▶ _TASK MATERIAL_
● ● ● ●

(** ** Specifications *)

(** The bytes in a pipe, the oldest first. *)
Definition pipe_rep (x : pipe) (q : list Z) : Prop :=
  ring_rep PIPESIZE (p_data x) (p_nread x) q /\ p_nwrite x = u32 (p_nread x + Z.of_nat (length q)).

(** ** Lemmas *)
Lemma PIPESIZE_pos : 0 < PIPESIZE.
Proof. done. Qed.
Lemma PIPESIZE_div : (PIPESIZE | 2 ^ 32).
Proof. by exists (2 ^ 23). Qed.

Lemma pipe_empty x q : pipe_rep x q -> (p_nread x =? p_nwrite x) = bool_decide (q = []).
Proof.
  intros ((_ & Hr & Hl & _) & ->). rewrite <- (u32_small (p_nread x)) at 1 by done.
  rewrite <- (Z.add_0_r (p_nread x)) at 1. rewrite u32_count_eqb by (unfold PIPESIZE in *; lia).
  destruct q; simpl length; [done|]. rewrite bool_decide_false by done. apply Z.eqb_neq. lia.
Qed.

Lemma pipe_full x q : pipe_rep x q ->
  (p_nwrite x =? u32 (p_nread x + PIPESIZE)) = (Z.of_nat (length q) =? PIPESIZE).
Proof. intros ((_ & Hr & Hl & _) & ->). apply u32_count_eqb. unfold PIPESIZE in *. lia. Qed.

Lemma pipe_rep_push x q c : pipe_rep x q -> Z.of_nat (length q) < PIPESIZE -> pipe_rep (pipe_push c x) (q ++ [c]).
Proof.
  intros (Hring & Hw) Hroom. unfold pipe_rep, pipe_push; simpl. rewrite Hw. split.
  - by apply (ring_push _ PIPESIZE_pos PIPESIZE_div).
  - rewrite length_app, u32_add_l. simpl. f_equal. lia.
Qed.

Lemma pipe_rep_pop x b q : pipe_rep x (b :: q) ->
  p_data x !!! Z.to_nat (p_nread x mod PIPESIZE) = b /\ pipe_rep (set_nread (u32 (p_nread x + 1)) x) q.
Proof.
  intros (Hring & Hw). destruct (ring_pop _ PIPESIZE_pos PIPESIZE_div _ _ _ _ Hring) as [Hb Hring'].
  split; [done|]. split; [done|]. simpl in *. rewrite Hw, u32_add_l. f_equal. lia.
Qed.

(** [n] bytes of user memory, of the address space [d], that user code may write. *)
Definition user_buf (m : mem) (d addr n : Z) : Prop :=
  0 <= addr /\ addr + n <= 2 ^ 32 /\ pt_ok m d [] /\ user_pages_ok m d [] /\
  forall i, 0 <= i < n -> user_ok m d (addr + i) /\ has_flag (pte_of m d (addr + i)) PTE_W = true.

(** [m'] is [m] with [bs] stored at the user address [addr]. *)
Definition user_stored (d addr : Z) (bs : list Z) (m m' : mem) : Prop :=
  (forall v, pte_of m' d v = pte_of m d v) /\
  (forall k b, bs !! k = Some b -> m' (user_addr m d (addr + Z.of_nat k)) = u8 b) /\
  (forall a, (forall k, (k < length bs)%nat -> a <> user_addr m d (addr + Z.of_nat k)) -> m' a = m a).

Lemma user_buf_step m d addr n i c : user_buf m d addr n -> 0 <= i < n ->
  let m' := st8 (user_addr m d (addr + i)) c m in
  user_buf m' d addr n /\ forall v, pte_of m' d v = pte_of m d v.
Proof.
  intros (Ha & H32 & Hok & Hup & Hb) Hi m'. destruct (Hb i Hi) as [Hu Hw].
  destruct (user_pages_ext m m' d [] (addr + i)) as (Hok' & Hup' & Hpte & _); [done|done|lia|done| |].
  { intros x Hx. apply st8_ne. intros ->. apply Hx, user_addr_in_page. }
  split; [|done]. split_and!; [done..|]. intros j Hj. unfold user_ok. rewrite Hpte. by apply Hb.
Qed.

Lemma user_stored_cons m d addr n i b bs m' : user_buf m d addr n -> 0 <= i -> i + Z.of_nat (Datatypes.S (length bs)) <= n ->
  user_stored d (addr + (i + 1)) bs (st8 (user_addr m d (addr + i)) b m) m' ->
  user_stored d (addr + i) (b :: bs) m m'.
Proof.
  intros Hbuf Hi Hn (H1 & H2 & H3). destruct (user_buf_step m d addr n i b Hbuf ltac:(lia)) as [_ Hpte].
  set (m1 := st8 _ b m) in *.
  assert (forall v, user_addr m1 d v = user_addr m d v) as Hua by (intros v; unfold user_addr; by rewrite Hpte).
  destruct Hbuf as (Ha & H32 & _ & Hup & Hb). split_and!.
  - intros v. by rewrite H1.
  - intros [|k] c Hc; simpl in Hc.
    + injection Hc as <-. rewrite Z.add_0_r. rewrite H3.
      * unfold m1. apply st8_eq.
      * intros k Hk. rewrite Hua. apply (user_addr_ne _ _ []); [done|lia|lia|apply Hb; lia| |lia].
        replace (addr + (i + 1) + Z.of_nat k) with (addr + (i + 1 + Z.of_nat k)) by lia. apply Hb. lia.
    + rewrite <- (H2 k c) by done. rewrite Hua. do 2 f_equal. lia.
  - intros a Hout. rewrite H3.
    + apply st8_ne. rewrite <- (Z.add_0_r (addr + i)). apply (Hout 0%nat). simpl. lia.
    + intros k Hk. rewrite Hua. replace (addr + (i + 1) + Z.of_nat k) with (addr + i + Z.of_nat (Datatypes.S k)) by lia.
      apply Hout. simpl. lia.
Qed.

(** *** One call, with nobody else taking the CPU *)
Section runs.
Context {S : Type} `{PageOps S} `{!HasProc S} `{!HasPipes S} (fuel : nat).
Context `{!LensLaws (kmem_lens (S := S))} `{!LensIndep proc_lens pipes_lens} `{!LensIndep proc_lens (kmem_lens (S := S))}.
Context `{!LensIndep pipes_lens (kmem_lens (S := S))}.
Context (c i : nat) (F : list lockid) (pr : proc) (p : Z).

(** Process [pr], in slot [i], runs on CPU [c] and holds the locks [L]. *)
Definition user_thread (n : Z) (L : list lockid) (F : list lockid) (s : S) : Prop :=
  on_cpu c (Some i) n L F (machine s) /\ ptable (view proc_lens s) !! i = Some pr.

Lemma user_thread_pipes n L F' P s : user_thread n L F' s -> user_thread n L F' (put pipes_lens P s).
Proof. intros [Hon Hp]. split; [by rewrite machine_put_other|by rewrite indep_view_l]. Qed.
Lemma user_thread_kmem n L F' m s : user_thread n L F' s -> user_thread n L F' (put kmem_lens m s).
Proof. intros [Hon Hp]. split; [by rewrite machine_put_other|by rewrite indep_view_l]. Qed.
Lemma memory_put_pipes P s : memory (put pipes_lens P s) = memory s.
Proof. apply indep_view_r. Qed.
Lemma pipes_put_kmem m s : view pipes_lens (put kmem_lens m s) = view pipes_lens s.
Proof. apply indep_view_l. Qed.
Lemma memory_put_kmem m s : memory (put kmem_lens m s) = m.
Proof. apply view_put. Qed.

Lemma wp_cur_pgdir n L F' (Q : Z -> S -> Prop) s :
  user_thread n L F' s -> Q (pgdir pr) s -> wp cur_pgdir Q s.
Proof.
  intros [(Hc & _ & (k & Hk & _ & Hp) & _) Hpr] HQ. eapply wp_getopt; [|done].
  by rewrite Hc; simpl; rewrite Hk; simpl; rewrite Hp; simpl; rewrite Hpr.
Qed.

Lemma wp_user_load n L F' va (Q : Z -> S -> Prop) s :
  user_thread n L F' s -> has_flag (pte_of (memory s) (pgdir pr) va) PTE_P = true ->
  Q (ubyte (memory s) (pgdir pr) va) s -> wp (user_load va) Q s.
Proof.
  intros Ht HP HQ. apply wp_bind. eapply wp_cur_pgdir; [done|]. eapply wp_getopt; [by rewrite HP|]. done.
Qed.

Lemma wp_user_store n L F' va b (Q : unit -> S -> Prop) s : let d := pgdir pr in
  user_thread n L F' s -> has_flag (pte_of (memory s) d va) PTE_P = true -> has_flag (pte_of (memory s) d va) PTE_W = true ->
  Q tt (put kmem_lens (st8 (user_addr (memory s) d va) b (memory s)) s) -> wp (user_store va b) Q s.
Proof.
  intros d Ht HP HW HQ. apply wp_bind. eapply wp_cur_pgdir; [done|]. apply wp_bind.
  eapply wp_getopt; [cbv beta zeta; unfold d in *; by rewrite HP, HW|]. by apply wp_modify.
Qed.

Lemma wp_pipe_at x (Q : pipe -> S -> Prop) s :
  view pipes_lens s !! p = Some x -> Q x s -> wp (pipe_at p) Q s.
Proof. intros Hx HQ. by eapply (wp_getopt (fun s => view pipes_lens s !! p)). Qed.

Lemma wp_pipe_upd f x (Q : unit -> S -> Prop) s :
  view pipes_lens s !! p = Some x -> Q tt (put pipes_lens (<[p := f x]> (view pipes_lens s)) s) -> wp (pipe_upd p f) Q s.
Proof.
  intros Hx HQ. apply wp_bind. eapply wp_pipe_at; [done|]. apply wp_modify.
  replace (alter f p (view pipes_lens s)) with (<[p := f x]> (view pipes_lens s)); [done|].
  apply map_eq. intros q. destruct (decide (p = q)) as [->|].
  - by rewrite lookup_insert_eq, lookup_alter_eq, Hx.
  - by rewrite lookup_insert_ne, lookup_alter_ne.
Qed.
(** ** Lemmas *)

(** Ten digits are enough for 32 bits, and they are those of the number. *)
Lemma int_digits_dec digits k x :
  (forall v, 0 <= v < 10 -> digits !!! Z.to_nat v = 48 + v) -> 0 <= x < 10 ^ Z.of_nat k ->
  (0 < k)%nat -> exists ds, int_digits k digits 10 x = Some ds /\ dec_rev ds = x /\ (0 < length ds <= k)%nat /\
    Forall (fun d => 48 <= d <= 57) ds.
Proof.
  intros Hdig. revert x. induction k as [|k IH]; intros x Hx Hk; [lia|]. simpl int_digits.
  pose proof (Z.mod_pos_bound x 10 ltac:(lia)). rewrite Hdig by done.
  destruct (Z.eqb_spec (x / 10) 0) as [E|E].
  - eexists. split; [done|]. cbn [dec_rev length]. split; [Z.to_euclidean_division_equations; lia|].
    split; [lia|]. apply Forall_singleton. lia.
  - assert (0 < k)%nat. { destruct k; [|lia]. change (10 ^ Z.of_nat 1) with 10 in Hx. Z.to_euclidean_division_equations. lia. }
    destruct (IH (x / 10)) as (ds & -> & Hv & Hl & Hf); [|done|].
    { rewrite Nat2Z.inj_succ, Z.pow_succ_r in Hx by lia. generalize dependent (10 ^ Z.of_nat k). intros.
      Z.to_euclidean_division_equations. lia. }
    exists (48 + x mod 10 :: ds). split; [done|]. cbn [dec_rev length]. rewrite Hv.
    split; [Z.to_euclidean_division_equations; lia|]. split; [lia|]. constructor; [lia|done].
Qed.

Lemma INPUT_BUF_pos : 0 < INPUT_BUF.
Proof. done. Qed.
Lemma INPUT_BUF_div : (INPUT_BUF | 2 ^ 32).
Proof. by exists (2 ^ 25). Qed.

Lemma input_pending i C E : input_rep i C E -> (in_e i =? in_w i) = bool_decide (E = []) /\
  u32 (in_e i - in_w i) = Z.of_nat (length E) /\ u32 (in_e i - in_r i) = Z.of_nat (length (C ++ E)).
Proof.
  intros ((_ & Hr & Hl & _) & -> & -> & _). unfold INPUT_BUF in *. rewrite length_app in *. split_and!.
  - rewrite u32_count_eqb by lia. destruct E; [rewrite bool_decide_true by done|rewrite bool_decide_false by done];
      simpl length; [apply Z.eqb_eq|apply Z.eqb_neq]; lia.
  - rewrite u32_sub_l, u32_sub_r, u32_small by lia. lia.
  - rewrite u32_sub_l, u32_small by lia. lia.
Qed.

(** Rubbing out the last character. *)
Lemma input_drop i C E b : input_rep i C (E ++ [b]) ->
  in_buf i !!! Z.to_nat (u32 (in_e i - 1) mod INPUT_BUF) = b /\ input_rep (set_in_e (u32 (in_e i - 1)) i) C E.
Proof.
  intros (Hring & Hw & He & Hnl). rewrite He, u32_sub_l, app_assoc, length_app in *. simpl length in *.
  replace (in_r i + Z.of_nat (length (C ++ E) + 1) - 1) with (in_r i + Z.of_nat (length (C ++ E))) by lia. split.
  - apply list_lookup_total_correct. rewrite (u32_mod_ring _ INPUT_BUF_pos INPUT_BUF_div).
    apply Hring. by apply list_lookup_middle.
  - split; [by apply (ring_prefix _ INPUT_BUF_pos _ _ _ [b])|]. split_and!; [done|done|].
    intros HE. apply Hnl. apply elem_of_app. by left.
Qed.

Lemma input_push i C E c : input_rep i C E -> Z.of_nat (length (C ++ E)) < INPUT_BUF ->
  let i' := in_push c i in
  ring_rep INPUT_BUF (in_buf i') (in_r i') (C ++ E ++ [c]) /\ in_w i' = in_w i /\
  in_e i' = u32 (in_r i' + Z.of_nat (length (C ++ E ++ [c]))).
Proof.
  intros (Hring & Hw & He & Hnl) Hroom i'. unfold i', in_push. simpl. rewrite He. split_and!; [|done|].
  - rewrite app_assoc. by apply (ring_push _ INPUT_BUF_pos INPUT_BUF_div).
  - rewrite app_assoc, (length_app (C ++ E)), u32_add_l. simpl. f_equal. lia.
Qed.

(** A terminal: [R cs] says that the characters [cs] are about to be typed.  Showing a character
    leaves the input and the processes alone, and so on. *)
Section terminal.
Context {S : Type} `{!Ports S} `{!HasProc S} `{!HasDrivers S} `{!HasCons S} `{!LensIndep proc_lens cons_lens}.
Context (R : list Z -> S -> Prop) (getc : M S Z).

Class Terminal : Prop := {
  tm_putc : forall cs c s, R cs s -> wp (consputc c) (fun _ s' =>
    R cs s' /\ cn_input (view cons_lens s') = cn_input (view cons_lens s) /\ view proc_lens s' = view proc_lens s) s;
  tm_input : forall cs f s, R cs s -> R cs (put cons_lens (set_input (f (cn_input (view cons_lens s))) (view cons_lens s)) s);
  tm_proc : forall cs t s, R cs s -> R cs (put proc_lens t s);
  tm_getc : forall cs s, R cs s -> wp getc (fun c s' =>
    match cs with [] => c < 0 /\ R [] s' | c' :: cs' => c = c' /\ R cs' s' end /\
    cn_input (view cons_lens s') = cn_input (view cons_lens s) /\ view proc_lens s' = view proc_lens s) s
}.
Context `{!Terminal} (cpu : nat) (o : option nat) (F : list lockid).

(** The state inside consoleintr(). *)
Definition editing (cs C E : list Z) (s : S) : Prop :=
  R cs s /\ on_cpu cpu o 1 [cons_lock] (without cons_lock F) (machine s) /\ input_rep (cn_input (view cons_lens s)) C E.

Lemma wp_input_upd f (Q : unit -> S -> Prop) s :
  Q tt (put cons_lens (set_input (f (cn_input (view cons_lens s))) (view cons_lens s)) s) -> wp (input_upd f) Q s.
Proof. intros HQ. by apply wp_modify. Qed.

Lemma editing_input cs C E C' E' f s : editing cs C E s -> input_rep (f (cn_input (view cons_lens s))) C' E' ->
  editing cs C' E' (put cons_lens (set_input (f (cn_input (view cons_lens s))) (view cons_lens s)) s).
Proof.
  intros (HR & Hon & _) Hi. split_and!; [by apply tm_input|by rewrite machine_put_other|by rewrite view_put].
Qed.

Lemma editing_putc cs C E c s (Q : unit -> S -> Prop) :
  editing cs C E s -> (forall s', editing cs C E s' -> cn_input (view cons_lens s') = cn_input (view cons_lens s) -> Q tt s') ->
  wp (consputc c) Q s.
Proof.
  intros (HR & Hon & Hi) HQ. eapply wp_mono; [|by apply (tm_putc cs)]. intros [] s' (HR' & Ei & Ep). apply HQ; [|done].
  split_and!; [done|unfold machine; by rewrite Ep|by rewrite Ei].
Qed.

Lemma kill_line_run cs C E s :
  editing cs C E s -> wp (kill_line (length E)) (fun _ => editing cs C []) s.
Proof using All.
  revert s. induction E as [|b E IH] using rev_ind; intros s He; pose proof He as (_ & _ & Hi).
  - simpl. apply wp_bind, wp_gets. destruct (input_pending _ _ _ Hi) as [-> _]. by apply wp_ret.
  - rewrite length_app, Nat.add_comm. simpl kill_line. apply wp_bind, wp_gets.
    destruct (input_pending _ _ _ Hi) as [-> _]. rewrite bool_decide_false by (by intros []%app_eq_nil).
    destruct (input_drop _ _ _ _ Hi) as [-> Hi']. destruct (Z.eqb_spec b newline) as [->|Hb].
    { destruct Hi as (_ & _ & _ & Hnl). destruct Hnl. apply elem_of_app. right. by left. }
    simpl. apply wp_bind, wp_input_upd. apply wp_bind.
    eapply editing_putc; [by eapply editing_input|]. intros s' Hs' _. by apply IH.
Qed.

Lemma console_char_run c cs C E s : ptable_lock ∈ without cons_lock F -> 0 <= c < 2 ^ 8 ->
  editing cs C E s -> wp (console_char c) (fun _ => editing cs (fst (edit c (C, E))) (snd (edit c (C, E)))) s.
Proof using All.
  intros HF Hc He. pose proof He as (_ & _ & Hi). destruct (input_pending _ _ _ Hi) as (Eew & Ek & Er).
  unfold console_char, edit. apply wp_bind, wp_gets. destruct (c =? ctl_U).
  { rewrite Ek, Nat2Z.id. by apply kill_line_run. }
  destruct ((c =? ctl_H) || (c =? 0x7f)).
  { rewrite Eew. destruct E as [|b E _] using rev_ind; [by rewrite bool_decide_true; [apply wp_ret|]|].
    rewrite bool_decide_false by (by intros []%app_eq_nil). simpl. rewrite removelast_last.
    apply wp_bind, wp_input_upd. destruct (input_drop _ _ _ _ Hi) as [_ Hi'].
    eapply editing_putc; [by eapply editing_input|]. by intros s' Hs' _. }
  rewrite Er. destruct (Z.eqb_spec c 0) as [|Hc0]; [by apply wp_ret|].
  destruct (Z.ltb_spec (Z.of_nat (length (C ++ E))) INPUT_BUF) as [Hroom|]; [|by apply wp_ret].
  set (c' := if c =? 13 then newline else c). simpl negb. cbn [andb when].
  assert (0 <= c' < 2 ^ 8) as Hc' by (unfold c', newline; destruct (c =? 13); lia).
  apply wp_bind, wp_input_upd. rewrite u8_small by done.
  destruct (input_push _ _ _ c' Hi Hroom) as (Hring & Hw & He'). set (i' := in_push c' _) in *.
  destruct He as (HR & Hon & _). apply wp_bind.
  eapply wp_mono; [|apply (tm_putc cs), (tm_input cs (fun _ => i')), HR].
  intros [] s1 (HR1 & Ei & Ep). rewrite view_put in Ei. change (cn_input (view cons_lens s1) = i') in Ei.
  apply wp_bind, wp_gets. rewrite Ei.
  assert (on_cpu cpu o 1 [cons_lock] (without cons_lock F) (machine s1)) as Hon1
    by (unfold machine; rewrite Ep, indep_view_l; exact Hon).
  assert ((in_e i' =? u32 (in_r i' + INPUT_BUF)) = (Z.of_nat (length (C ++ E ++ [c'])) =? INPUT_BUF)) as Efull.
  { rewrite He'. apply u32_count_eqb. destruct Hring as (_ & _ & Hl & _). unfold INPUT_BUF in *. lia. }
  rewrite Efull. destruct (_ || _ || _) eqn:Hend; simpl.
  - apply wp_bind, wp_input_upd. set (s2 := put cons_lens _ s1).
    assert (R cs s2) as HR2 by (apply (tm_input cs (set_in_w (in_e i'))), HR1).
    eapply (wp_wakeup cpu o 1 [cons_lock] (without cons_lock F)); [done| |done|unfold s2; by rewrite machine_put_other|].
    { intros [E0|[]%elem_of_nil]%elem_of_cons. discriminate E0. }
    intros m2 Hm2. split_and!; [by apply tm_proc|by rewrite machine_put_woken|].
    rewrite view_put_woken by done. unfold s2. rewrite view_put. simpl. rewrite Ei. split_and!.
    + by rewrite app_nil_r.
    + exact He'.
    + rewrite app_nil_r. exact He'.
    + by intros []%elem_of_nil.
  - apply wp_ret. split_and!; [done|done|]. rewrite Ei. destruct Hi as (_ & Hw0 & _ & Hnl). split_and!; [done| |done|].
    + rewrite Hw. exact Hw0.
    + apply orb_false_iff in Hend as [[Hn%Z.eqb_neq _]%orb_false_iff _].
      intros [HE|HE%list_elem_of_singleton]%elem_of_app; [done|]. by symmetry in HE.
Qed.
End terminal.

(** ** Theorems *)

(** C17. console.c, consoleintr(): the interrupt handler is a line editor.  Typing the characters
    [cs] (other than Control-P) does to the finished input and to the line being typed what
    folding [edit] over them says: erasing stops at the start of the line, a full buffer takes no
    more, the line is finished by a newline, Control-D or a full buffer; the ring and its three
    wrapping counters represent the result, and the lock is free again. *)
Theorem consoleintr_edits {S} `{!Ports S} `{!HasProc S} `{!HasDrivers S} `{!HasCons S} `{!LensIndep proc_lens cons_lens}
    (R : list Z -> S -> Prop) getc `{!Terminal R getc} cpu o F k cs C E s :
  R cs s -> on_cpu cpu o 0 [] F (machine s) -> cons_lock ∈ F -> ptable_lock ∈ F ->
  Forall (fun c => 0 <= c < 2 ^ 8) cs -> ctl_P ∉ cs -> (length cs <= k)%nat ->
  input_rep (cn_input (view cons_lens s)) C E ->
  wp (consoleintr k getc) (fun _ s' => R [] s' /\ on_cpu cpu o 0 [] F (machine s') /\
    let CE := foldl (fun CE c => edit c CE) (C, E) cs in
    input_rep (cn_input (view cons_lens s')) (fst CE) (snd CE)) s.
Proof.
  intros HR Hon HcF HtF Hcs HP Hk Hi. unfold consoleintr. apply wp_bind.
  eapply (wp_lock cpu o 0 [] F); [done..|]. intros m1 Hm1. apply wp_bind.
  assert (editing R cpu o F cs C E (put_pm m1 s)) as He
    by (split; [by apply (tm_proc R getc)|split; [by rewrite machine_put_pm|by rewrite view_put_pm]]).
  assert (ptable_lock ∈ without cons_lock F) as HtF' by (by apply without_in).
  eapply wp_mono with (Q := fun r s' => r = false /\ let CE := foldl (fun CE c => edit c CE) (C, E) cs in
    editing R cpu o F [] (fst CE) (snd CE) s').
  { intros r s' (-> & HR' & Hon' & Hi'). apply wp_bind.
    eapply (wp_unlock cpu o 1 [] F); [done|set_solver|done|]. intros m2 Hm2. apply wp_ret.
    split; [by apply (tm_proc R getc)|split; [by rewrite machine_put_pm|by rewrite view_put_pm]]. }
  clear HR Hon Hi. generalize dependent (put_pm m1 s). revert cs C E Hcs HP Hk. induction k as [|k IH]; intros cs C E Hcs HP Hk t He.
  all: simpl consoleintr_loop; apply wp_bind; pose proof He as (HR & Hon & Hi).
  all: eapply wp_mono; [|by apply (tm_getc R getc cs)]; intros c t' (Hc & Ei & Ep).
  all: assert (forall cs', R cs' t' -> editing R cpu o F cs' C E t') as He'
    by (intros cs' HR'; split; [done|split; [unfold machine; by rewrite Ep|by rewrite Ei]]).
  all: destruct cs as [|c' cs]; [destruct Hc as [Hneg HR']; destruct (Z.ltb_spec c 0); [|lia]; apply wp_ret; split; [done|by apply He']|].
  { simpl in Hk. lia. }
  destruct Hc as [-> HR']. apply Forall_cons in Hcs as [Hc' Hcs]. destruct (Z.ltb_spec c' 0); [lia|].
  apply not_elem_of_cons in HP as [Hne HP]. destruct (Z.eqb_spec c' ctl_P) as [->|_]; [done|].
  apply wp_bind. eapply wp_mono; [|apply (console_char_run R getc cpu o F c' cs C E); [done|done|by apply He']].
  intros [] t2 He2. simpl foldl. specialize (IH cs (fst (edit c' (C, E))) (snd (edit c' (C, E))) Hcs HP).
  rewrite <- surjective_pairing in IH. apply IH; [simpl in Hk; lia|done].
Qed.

● ● ● ●

▶ _WORK ITEM_
Repeat exactly the lines of the listing above, from the one with "by rewrite app_nil_r." down to the one with "[[Hn%Z.eqb_neq _]%orb_false_iff _]."; both of those lines belong in the range.

▶ _TASK ANSWER_
    + by rewrite app_nil_r.
    + exact He'.
    + rewrite app_nil_r. exact He'.
    + by intros []%elem_of_nil.
  - apply wp_ret. split_and!; [done|done|]. rewrite Ei. destruct Hi as (_ & Hw0 & _ & Hnl). split_and!; [done| |done|].
    + rewrite Hw. exact Hw0.
    + apply orb_false_iff in Hend as [[Hn%Z.eqb_neq _]%orb_false_iff _].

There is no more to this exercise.